• TASK DIRECTIONS:
Below are some records. Print exactly the lines between the one holding "Fixpoint be_bytes (n" and the one holding "let k := (64 - (l + 9) mod 64) mod 64 in", inclusive, and nothing else.

• RECORDS SUPPLIED:
(** * Alien Invaders (terminal): a model of [alien_invaders_terminal.py]

    The game is one Python module: three sprite classes ([Laser], [Player],
    [Alien]), the [GameState] container and the [play] loop.  Python
    integers are unbounded, so coordinates, score and level are [Z]; the
    two clock comparisons and the two calls into [random] of the loop are
    inputs of an iteration ([Event]); [alien_speed] computes on IEEE
    binary64 numbers, which are [PrimFloat.float] here. *)

From Stdlib Require Import ZArith Lia Bool String Ascii.
From Stdlib Require Import Floats.
From stdpp Require Import base list sorting.
(** X30.  [parseKey] reads back what [createKey] wrote: when the
    namespace, the type, the id and the optional fields hold no [:]
    and are none of the words [v], [tenant], [user], and the key is not
    cut for its length, [parseKey(createKey(namespace, type, id,
    options))] has that namespace, type and id and the version, tenant
    and user of the options.  (The namespace of the options, the first
    part of the key, is not part of what [parseKey] returns.) *)
Theorem parseKey_reads_back_a_plain_key
  (namespace type id : string) (options : KeyOptions) :
  plain namespace = true -> plain type = true -> plain id = true ->
  plain_option (k_namespace options) = true ->
  plain_option (k_version options) = true ->
  plain_option (k_tenantId options) = true ->
  plain_option (k_userId options) = true ->
  String.length (join separator (key_parts namespace type id options))
  <= maxKeyLength ->
  parseKey (createKey namespace type id options)
  = {| p_namespace := Some namespace;
       p_type := Some type;
       p_id := Some id;
       p_version := k_version options;
       p_tenantId := k_tenantId options;
       p_userId := k_userId options |}.
Proof.
  intros Hn Ht Hi Hon Hov Hot Hou Hlen.
  rewrite (createKey_parts_fit namespace type id options Hlen).
  apply plain_facts in Hn as (Hn0 & Hn1 & Hn2 & Hn3).
  apply plain_facts in Ht as (Ht0 & Ht1 & Ht2 & Ht3).
  apply plain_facts in Hi as (Hi0 & Hi1 & Hi2 & Hi3).
  destruct options as [on ov ot ou].
  cbn [k_namespace k_version k_tenantId k_userId] in *. clear Hlen.
  plain_option on Hon; plain_option ov Hov; plain_option ot Hot;
    plain_option ou Hou.
  all: unfold parseKey, key_parts;
       cbn [k_namespace k_version k_tenantId k_userId truthy default];
       rewrite ?Hne, ?Hne0, ?Hne1, ?Hne2; cbn [app default];
       unfold Datatypes.id.
  all: rewrite KeyLemmas.split_join;
       [|discriminate
        |repeat (constructor; [first [assumption|reflexivity]|]);
         constructor].
  all: unfold part_behind; cbn [length indexOf Nat.leb at_ nth];
       repeat match goal with
         | H : streq ?a ?b = false |- context [streq ?a ?b] => rewrite H
         end;
       reflexivity.
Qed.

(** X30 on a tenant-scoped key with a version. *)
Lemma parseKey_reads_back_a_plain_key_witness :
  let options := mkKeyOptions None (Some "2") (Some "t1") None in
  plain "order" = true /\ plain "detail" = true /\ plain "42" = true
  /\ plain_option (k_namespace options) = true
  /\ plain_option (k_version options) = true
  /\ plain_option (k_tenantId options) = true
  /\ plain_option (k_userId options) = true
  /\ String.length
       (join separator (key_parts "order" "detail" "42" options))
     <= maxKeyLength
  /\ createKey "order" "detail" "42" options
     = "cache:order:detail:42:v:2:tenant:t1"
  /\ parseKey (createKey "order" "detail" "42" options)
     = mkParsedKey (Some "order") (Some "detail") (Some "42") (Some "2")
         (Some "t1") None.
Proof.
  intros options.
  assert (H1 : plain "order" = true) by reflexivity.
  assert (H2 : plain "detail" = true) by reflexivity.
  assert (H3 : plain "42" = true) by reflexivity.
  assert (H4 : plain_option (k_namespace options) = true) by reflexivity.
  assert (H5 : plain_option (k_version options) = true) by reflexivity.
  assert (H6 : plain_option (k_tenantId options) = true) by reflexivity.
  assert (H7 : plain_option (k_userId options) = true) by reflexivity.
  assert (H8 : String.length
                 (join separator (key_parts "order" "detail" "42" options))
               <= maxKeyLength) by (vm_compute; lia).
  repeat (split; [assumption|]).
  split; [reflexivity|].
  exact (parseKey_reads_back_a_plain_key "order" "detail" "42" options
           H1 H2 H3 H4 H5 H6 H7 H8).
Defined.

(** The keys of [createUserKey] and [createTenantKey] are not read
    back: their namespace is the marker itself, and [parseKey] takes
    the type for the user or the tenant. *)
Example parseKey_misreads_user_and_tenant_keys :
  createUserKey "u1" "t1" "profile" "42" no_key_options
  = "cache:user:profile:42:tenant:t1:user:u1"
  /\ p_userId (parseKey (createUserKey "u1" "t1" "profile" "42"
                           no_key_options))
     = Some "profile"
  /\ p_tenantId (parseKey (createTenantKey "t1" "config" "7"
                             no_key_options))
     = Some "config".
Proof. vm_compute. auto. Qed.

(** The hash of [abc] is 96354, [22ci] in base 36. *)
Example simpleHash_abc :
  hash_loop "abc" 0 = 96354%Z /\ simpleHash "abc" = "22ci".
Proof. vm_compute. auto. Qed.

End KeyStringsMore.
(** ['%d' % v] *)
Definition fmt_d (v : Z) : string :=
  if v <? 0 then String "-"%char (render 10 (- v)) else render 10 v.

(** ['%02X' % v]: the sign counts in the width. *)
Definition fmt_02X (v : Z) : string :=
  if v <? 0 then String "-"%char (zfill 1 (render 16 (- v)))
  else zfill 2 (render 16 v).

End Py.

(** ** Constants of pd.py *)

Definition BITS_PER_BYTE : Z := 8.
Definition CHANNEL_INDEX_CLK : Z := 0.
Definition CHANNEL_INDEX_VALID : Z := 1.
Definition CHANNEL_INDEX_RXD1 : Z := 2.
Definition CHANNEL_INDEX_RXD0 : Z := 3.

Definition ANNOTATION_CLASS_INDEX_OCTETS : Z := 0.
Definition ANNOTATION_CLASS_INDEX_DIBITS : Z := 1.

(** [len(Decoder.channels)] *)
Definition channels_len : nat := 4.

(** ** Data *)

(** The option [valid_bit_type]; the host only admits these two values. *)
Inductive valid_bit_type : Set := CRS_DV | TX_EN.

(** An element of [self.dibits]: the list [[dibit, sample_start, sample_end]],
    read through [DIBIT_ANNOTATION_LIST_INDEX_VALUE], [_SAMPLE_START] and
    [_SAMPLE_END]. *)
Record dibit_ann : Set := DibitAnn {
  ann_value : Z;
  ann_sample_start : Z;
  ann_sample_end : Z
}.

Definition with_sample_end (d : dibit_ann) (e : Z) : dibit_ann :=
  DibitAnn (ann_value d) (ann_sample_start d) e.

(** What [self.put(ss, es, self.out_ann, [cls, [text]])] hands to the host. *)
Record annotation : Set := Annotation {
  put_ss : Z;
  put_es : Z;
  put_class : Z;
  put_text : string
}.

(** A sample as [self.wait] delivers it: the pins it returns and the
    attributes [samplenum] and [matched] it sets. *)
Record Frame : Set := {
  f_samplenum : Z;
  f_matched : list bool;
  f_clk : Z;
  f_valid : Z;
  f_dibit1 : Z;
  f_dibit0 : Z
}.

(** The attributes of [self].  [has_channel], [options], [samplenum] and
    [matched] belong to the host; [out_ann] collects the annotations put on
    the registered output, oldest first; [waits] counts the calls of
    [self.wait]. *)
Record Decoder : Type := {
  has_channel : Z -> bool;
  options : valid_bit_type;
  samplerate : option Z;
  crs : Z;
  dv : Z;
  bitcount : Z;
  octet : Z;
  dibits : list dibit_ann;
  samplenum : Z;
  matched : list bool;
  waits : nat;
  out_ann : list annotation
}.

Definition set_samplerate (v : option Z) (s : Decoder) : Decoder :=
  {| has_channel := has_channel s; options := options s; samplerate := v;
     crs := crs s; dv := dv s; bitcount := bitcount s; octet := octet s;
     dibits := dibits s; samplenum := samplenum s; matched := matched s;
     waits := waits s; out_ann := out_ann s |}.

Definition set_crs (v : Z) (s : Decoder) : Decoder :=
  {| has_channel := has_channel s; options := options s; samplerate := samplerate s;
     crs := v; dv := dv s; bitcount := bitcount s; octet := octet s;
     dibits := dibits s; samplenum := samplenum s; matched := matched s;
     waits := waits s; out_ann := out_ann s |}.

Definition set_dv (v : Z) (s : Decoder) : Decoder :=
  {| has_channel := has_channel s; options := options s; samplerate := samplerate s;
     crs := crs s; dv := v; bitcount := bitcount s; octet := octet s;
     dibits := dibits s; samplenum := samplenum s; matched := matched s;
     waits := waits s; out_ann := out_ann s |}.
End coin.

(** ** Base58

    The codec on the Bitcoin alphabet: the bytes are read as one big-endian
    number and written in base 58, and every leading zero byte is written
    as the digit 1. It gives [Address_String] and [DecodeBase58Address] a
    concrete codec to run on; a character outside the alphabet is read as
    the digit 0. *)

Module base58.

Local Open Scope N_scope.

Definition alphabet : list Ascii.ascii :=
  list_ascii_of_string
    "123456789ABCDEFGHJKLMNPQRSTUVWXYZabcdefghijkmnopqrstuvwxyz".

(** The digits of [n] in [base], most significant first. *)
Fixpoint digits (fuel : nat) (base n : N) (acc : list N) : list N :=
  match fuel with
  | O => acc
  | S fuel' =>
      if n =? 0 then acc else digits fuel' base (n / base) (n mod base :: acc)
  end.

Definition number (base : N) (ds : list N) : N :=
  fold_left (fun acc d => acc * base + d) ds 0.

Fixpoint leading {A : Type} (is_zero : A -> bool) (l : list A) : nat :=
  match l with
  | x :: l' => if is_zero x then S (leading is_zero l') else O
  | [] => O
  end.

Fixpoint position (c : Ascii.ascii) (l : list Ascii.ascii) : N :=
  match l with
  | [] => 0
  | x :: l' => if Ascii.eqb c x then 0 else 1 + position c l'
  end.

Definition digit_of (c : Ascii.ascii) : N :=
  let i := position c alphabet in if i <? 58 then i else 0.

Definition char_of (d : N) : Ascii.ascii :=
  nth (N.to_nat d) alphabet "1"%char.

Definition encode (b : list byte) : string :=
  let n := number 256 (Byte.to_N <$> b) in
  string_of_list_ascii
    (replicate (leading (Byte.eqb x00) b) "1"%char ++
     (char_of <$> digits (N.size_nat n) 58 n []))%list.

Definition decode (s : string) : list byte :=
  let cs := list_ascii_of_string s in
  let n := number 58 (digit_of <$> cs) in
  (replicate (leading (Ascii.eqb "1"%char) cs) x00 ++
   ((fun d => default x00 (Byte.of_N d)) <$> digits (N.size_nat n) 256 n []))%list.

End base58.

(** ** SHA-256

    The digest that [SumSHA256] wraps, after FIPS 180-4, on 32-bit words
    kept as [N] with the wrap-around written out. It gives the codec a
    concrete hash to run on. *)

Module sha256.

Local Open Scope N_scope.

Definition w32 (x : N) : N := x mod 2 ^ 32.
Definition add32 (x y : N) : N := w32 (x + y).
Definition not32 (x : N) : N := N.lxor x 0xffffffff.
Definition rotr (n x : N) : N :=
  N.lor (N.shiftr x n) (w32 (N.shiftl x (32 - n))).
Definition shr (n x : N) : N := N.shiftr x n.

Definition Ch (x y z : N) : N := N.lxor (N.land x y) (N.land (not32 x) z).
Definition Maj (x y z : N) : N :=
  N.lxor (N.lxor (N.land x y) (N.land x z)) (N.land y z).
Definition bsig0 (x : N) : N := N.lxor (N.lxor (rotr 2 x) (rotr 13 x)) (rotr 22 x).
Definition bsig1 (x : N) : N := N.lxor (N.lxor (rotr 6 x) (rotr 11 x)) (rotr 25 x).
Definition ssig0 (x : N) : N := N.lxor (N.lxor (rotr 7 x) (rotr 18 x)) (shr 3 x).
Definition ssig1 (x : N) : N := N.lxor (N.lxor (rotr 17 x) (rotr 19 x)) (shr 10 x).

(** The constants are derived as the standard defines them, from the
    first primes: the round constants are the first 32 bits of the
    fractional parts of the cube roots of the first 64 primes, the initial
    hash value those of the square roots of the first 8. *)
Definition is_prime (n : N) : bool :=
  (1 <? n) &&
  forallb (fun d => (n <? d * d) || negb (n mod d =? 0))
          (N.of_nat <$> seq 2 (N.to_nat n - 2)).

Definition primes (count : nat) : list N :=
  take count (filter (fun n => is_prime n = true) (N.of_nat <$> seq 2 400)).

(** The integer cube root, fixed bit by bit from [2 ^ bits] downwards. *)
Fixpoint cbrt_bits (bits : nat) (x r : N) : N :=
  match bits with
  | O => r
  | S bits' =>
      let r' := r + 2 ^ N.of_nat bits' in
      cbrt_bits bits' x (if r' * r' * r' <=? x then r' else r)
  end.

Definition frac_cbrt (p : N) : N := w32 (cbrt_bits 40 (p * 2 ^ 96) 0).
Definition frac_sqrt (p : N) : N := w32 (N.sqrt (p * 2 ^ 64)).

Definition K : list N := Eval vm_compute in frac_cbrt <$> primes 64.

Definition H0 : list N := Eval vm_compute in frac_sqrt <$> primes 8.

(** The [n] low bytes of [x], most significant first. *)
Fixpoint be_bytes (n : nat) (x : N) : list N :=
  match n with
  | O => []
  | S n' => N.shiftr x (8 * N.of_nat n') mod 256 :: be_bytes n' x
  end.

(** Padding: the byte 0x80, zero bytes up to 56 modulo 64, then the bit
    length on eight bytes. *)
Definition pad (msg : list N) : list N :=
  let l := N.of_nat (length msg) in
  let k := (64 - (l + 9) mod 64) mod 64 in
  (msg ++ [0x80] ++ replicate (N.to_nat k) 0 ++ be_bytes 8 (8 * l))%list.

(** Big-endian words of a byte string whose length is a multiple of 4. *)
Fixpoint words (fuel : nat) (bs : list N) : list N :=
  match fuel, bs with
  | S fuel', b0 :: b1 :: b2 :: b3 :: bs' =>
      (b0 * 2 ^ 24 + b1 * 2 ^ 16 + b2 * 2 ^ 8 + b3) :: words fuel' bs'
  | _, _ => []
  end.

(** The message schedule: [n] more words after the ones in [w]. *)
Fixpoint schedule (n : nat) (w : list N) : list N :=
  match n with
  | O => w
  | S n' =>
      let t := length w in
      let at_ (i : nat) := nth (t - i) w 0 in
      let x := add32 (add32 (ssig1 (at_ 2%nat)) (at_ 7%nat))
                     (add32 (ssig0 (at_ 15%nat)) (at_ 16%nat)) in
      schedule n' (w ++ [x])%list
  end.

Record regs : Type := mkRegs { ra : N; rb : N; rc : N; rd : N;
                               re : N; rf : N; rg : N; rh : N }.

Definition round (s : regs) (kw : N * N) : regs :=
  let t1 := add32 (add32 (add32 (rh s) (bsig1 (re s)))
                         (add32 (Ch (re s) (rf s) (rg s)) kw.1)) kw.2 in
  let t2 := add32 (bsig0 (ra s)) (Maj (ra s) (rb s) (rc s)) in
  {| ra := add32 t1 t2; rb := ra s; rc := rb s; rd := rc s;
     re := add32 (rd s) t1; rf := re s; rg := rf s; rh := rg s |}.

Definition regs_of (h : list N) : regs :=
  {| ra := nth 0 h 0; rb := nth 1 h 0; rc := nth 2 h 0; rd := nth 3 h 0;
     re := nth 4 h 0; rf := nth 5 h 0; rg := nth 6 h 0; rh := nth 7 h 0 |}.

Definition list_of (s : regs) : list N :=
  [ra s; rb s; rc s; rd s; re s; rf s; rg s; rh s].

Definition compress (h : list N) (block : list N) : list N :=
  let w := schedule 48 block in
  let s := fold_left round (zip K w) (regs_of h) in
  zip_with add32 h (list_of s).

(** The blocks of 16 words are folded into the hash value. *)
Fixpoint blocks (fuel : nat) (h : list N) (ws : list N) : list N :=
  match fuel, ws with
  | S fuel', _ :: _ => blocks fuel' (compress h (take 16 ws)) (drop 16 ws)
  | _, _ => h
  end.

Definition byte_of (x : N) : byte := default x00 (Byte.of_N x).

Definition digest (msg : list byte) : list byte :=
  let bs := pad (Byte.to_N <$> msg) in
  let ws := words (length bs) bs in
  let h := blocks (length ws) H0 ws in
  byte_of <$> mjoin (be_bytes 4 <$> h).

Definition Sum (msg : list byte) : vec byte 32 :=
  copy_array (zero_array 32) (digest msg).

End sha256.

(** ** Concrete inputs *)

Module sample.

Import webrpc coin.

(** A gateway stub that returns a fixed status value, and handlers that
    answer every request with it. *)
Definition stub_handler : HandlerFunc string :=
  fun req gateway => makeSuccessResponse (req_ID req) (iface_of gateway).

Definition stub : Handlers :=
  {| Gatewayer := string;
     getStatusHandler := stub_handler;
     getLastBlocksHandler := stub_handler;
     getBlocksHandler := stub_handler;
     getOutputsHandler := stub_handler |}.

(** A handler built for the stub, with room for eight queued requests and
    two workers, and a shutdown channel that never delivers. *)
Definition stub_rpc : @rpcHandler stub :=
  @newRPCHandler stub 8 2 "synced" (fun _ => false).

(** A request that names an old protocol version. *)
Definition old_request : Request :=
  {| req_ID := "1"; req_Jsonrpc := "1.0";
     req_Method := "get_status"; req_Params := ∅ |}.

(** A shutdown channel that has already delivered, one that never does,
    a network that serves for ever and one whose listener fails. *)
Definition closed : chan := fun _ => true.
Definition silent : chan := fun _ => false.
Definition net_up : Net := fun _ _ => None.
Definition net_down : Net := fun _ _ => Some "listen tcp: address already in use".

(** The hash of the codec, instantiated with SHA-256 itself. *)
Definition sha : Hashes := {| SumSHA256 := sha256.Sum |}.

(** The address with the all-zero key on the test network, with the
    checksum that SHA-256 gives it. *)
Definition zero_key_address : Address :=
  {| Key := zero_array 20;
     Version := x1f;
     ChkSum := [# x4f; xd1; xf8; x77 ] |}.

(** A test double for the public keys: a key is its serialisation, and
    its address hash is the double SHA-256 cut to 20 bytes (the repository
    applies RIPEMD-160 to it instead). *)
Definition keys : Keys :=
  {| PubKey := list byte;
     ToAddressHash := fun pk =>
       copy_array (zero_array 20) (sha256.digest (sha256.digest pk)) |}.

(** The base58 codec on the Bitcoin alphabet. *)
Definition b58 : Base58 := {| Base582Hex := base58.decode |}.
Definition b58enc : Base58Enc := {| Hex2Base58 := base58.encode |}.

(** A shutdown channel that delivers from the second poll on. *)
Definition late : chan := fun k => negb (Nat.eqb k 0).

(** The same address with its last checksum byte changed. *)
Definition bad_address : Address :=
  {| Key := zero_array 20;
     Version := x1f;
     ChkSum := [# x4f; xd1; xf8; x78 ] |}.
(** X14.  [reboot] into a stored session appends the caller on every
    call: after two valid calls the caller is listed twice more, both calls
    are acknowledged alike, and one [leaveSession] removes every occurrence
    of the caller, deleting the session when no other id is left. *)
Theorem reboot_twice_lists_twice st u user data d sid t e p v s now now' :
  users st !! u = Some user →
  Js.fields data = Some d →
  Js.assoc "sessionId" d = Js.Str sid → String.length sid = 16%nat →
  playback d t e p →
  Js.assoc "videoId" d = Js.Number (Js.Int v) → 0 ≤ v →
  sessions st !! sid = Some s →
  ∃ st1 out1 st2 out2,
    reboot u data now st = Returned st1 out1 ∧
    reboot u data now' st1 = Returned st2 out2 ∧
    out2 = out1 ∧
    sessions st2 !! sid = Some (setUserIds (userIds s ++ [u; u]) s) ∧
    ∃ st3,
      leaveSession u st2 = Returned st3 [Ack MNull] ∧
      sessions st3 !! sid =
        if decide (pull (userIds s) u = []) then None
        else Some (setUserIds (pull (userIds s) u) s).
Proof.
  intros Hu Hd Hsid Hlen Hp Hv Hv0 Hs.
  pose proof (reboot_existing st u user data d sid t e p v s now
                Hu Hd Hsid Hlen Hp Hv Hv0 Hs) as H1.
  eexists _, _. eexists _, _. split; [exact H1|].
  split.
  { eapply reboot_existing; try done; simpl.
    - by rewrite lookup_insert_eq.
    - by rewrite lookup_insert_eq. }
  split; [done|]. simpl. split.
  { rewrite lookup_insert_eq. unfold setUserIds. simpl.
    by rewrite <- app_assoc. }
  eexists. split.
  { unfold leaveSession. simpl. rewrite !lookup_insert_eq. simpl.
    rewrite lookup_insert_eq. reflexivity. }
  rewrite depart_lookup, decide_True by done. simpl.
  assert (Hpull : pull ((userIds s ++ [u]) ++ [u]) u = pull (userIds s) u).
  { unfold pull. rewrite !filter_app, !filter_cons, !filter_nil.
    rewrite decide_False by (intros H; by apply H).
    by rewrite !app_nil_r. }
  rewrite Hpull. by destruct (decide (pull (userIds s) u = [])).
Qed.
(** On the sample configuration: the image is drawn on the satellite. *)
Lemma national_pv_image_source_witness :
  ∃ c, samples.always samples.full_configuration "config.yaml" = Ok c
       ∧ map (fun i =>
                match national.stage_at
                        (graph.nodes (snd samples.national_run)) i with
                | Some (graph.CreatePVImage _ image _ _) =>
                    graph.origin_of (graph.nodes (snd samples.national_run))
                      image
                | _ => None
                end)
             (national.positions national_more.is_pv_image
                (graph.nodes (snd samples.national_run)))
         = match config.pv_files_groups (config.pv (config.input_data c)) with
           | group :: _ =>
               if metnet_national.non_empty (config.pv_filename group)
               then [national_more.image_source c] else []
           | [] => []
           end.
Proof.
  apply (national_pv_image_source
           (samples.always samples.full_configuration)
           "config.yaml" "train" 70 (snd samples.national_run)).
  vm_compute. reflexivity.
Defined.

(** On the sample configuration. *)
Lemma national_unread_datapipes_witness :
  List.filter
    (fun i => match national.stage_at
                      (graph.nodes (snd samples.national_run)) i with
              | Some s => negb (national_more.is_fork_child s)
              | None => false
              end)
    (national_more.unread (graph.nodes (snd samples.national_run)))
  = [0; 70]
  ∧ ∃ i f reader src,
      national.positions
        (fun s => match s with
                  | graph.SelectOverlappingTimeSlice _ _ => true
                  | _ => false
                  end) (graph.nodes (snd samples.national_run)) = [i]
      ∧ national_more.fork_of (graph.nodes (snd samples.national_run)) i
        = [f]
      ∧ national_more.children (graph.nodes (snd samples.national_run)) f
        = [(0, [reader]); (1, []); (2, []); (3, []); (4, [])]
      ∧ national.stage_at (graph.nodes (snd samples.national_run)) reader
        = Some (graph.SelectTimePeriods src (S f)).
Proof.
  apply (national_unread_datapipes
           (samples.always samples.full_configuration)
           "config.yaml" "train" 70 (snd samples.national_run)).
  vm_compute. reflexivity.
Defined.

(** On the sample configuration. *)
Lemma national_sample_periods_are_fixed_witness :
  map (national_more.sample_periods_of
         (graph.nodes (snd samples.national_run)))
      (national.positions national_more.is_data_source
         (graph.nodes (snd samples.national_run)))
  = map (fun o =>
           match national.stage_at
                   (graph.nodes (snd samples.national_run)) o with
           | Some s => match national_more.cadence_of s with
                       | Some p => [p; p; p]
                       | None => []
                       end
           | None => []
           end)
        (national.positions national_more.is_data_source
           (graph.nodes (snd samples.national_run)))
  ∧ ∃ c, samples.always samples.full_configuration "config.yaml" = Ok c
         ∧ map (national.stage_at (graph.nodes (snd samples.national_run)))
             (national.positions national_more.is_data_source
                (graph.nodes (snd samples.national_run)))
           = map Some
               (graph.OpenGSP
                  (config.gsp_zarr_path (config.gsp (config.input_data c)))
                :: national.optional_sources c).
Proof.
  apply (national_sample_periods_are_fixed
           (samples.always samples.full_configuration)
           "config.yaml" "train" 70 (snd samples.national_run)).
  vm_compute. reflexivity.
Defined.

(** * The site pipeline *)

Section site_facts.
Import metnet_pv_site site.

(** ** Running the builder on a world that is known up to its length *)

Lemma run_ret {A B} (a : A) (k : A → Build B) (w : World) :
  (mret a ≫= k) w = k a w.
Proof. reflexivity. Qed.

Lemma run_raise {A B} (e : exn) (k : A → Build B) (w : World) :
  (raise e ≫= k) w = (Raise e, w).
Proof. reflexivity. Qed.

Lemma run_assoc {A B C} (m : Build A) (f : A → Build B) (g : B → Build C)
    (w : World) :
  ((m ≫= f) ≫= g) w = (m ≫= (λ x, f x ≫= g)) w.
Proof.
  unfold mbind, Build_bind. destruct (m w) as [[e|a] w']; reflexivity.
Qed.
(** * Clair V4 security scanner model: a shallow embedding

    This development embeds [data/secscan_model/secscan_v4_model.py] and
    states its behaviour as theorems:

    - the report normalizer [features_for] (pure, may raise [KeyError] or
      [IndexError]);
    - the scanner [V4SecurityScanner]: [load_security_information],
      [_get_manifest_iterator], [perform_indexing],
      [perform_indexing_recent_manifests], the pipeline [_index] and
      [lookup_notification_page], over an explicit world (the status table,
      the per-window abort flags, the log) and the answers of the
      collaborators (remote engine, registry, clock, configuration).

    Python dictionaries that are only looked up are [gmap]s; dictionaries
    whose iteration order is observable are association lists. *)

From Stdlib Require Import ZArith QArith.
From stdpp Require Import base option list strings gmap.

Local Open Scope Z_scope.

#[local] Set Warnings "-clear-no-such-hyp".

(** ** Exceptions and results *)

Inductive exn : Type :=
| KeyError (key : string)
| IndexError
| TypeError
| OverflowError
| DatabaseError.

Inductive Result (A : Type) : Type :=
| Ok (a : A)
| Raise (e : exn).
Arguments Ok {A} a.
Arguments Raise {A} e.

#[global] Instance Result_ret : MRet Result := fun A a => Ok a.
#[global] Instance Result_bind : MBind Result := fun A B f m =>
  match m with
  | Ok a => f a
  | Raise e => Raise e
  end.
#[global] Instance Result_fmap : FMap Result := fun A B f m =>
  match m with
  | Ok a => Ok (f a)
  | Raise e => Raise e
  end.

• EXPECTED ANSWER:
Fixpoint be_bytes (n : nat) (x : N) : list N :=
  match n with
  | O => []
  | S n' => N.shiftr x (8 * N.of_nat n') mod 256 :: be_bytes n' x
  end.

(** Padding: the byte 0x80, zero bytes up to 56 modulo 64, then the bit
    length on eight bytes. *)
Definition pad (msg : list N) : list N :=
  let l := N.of_nat (length msg) in
  let k := (64 - (l + 9) mod 64) mod 64 in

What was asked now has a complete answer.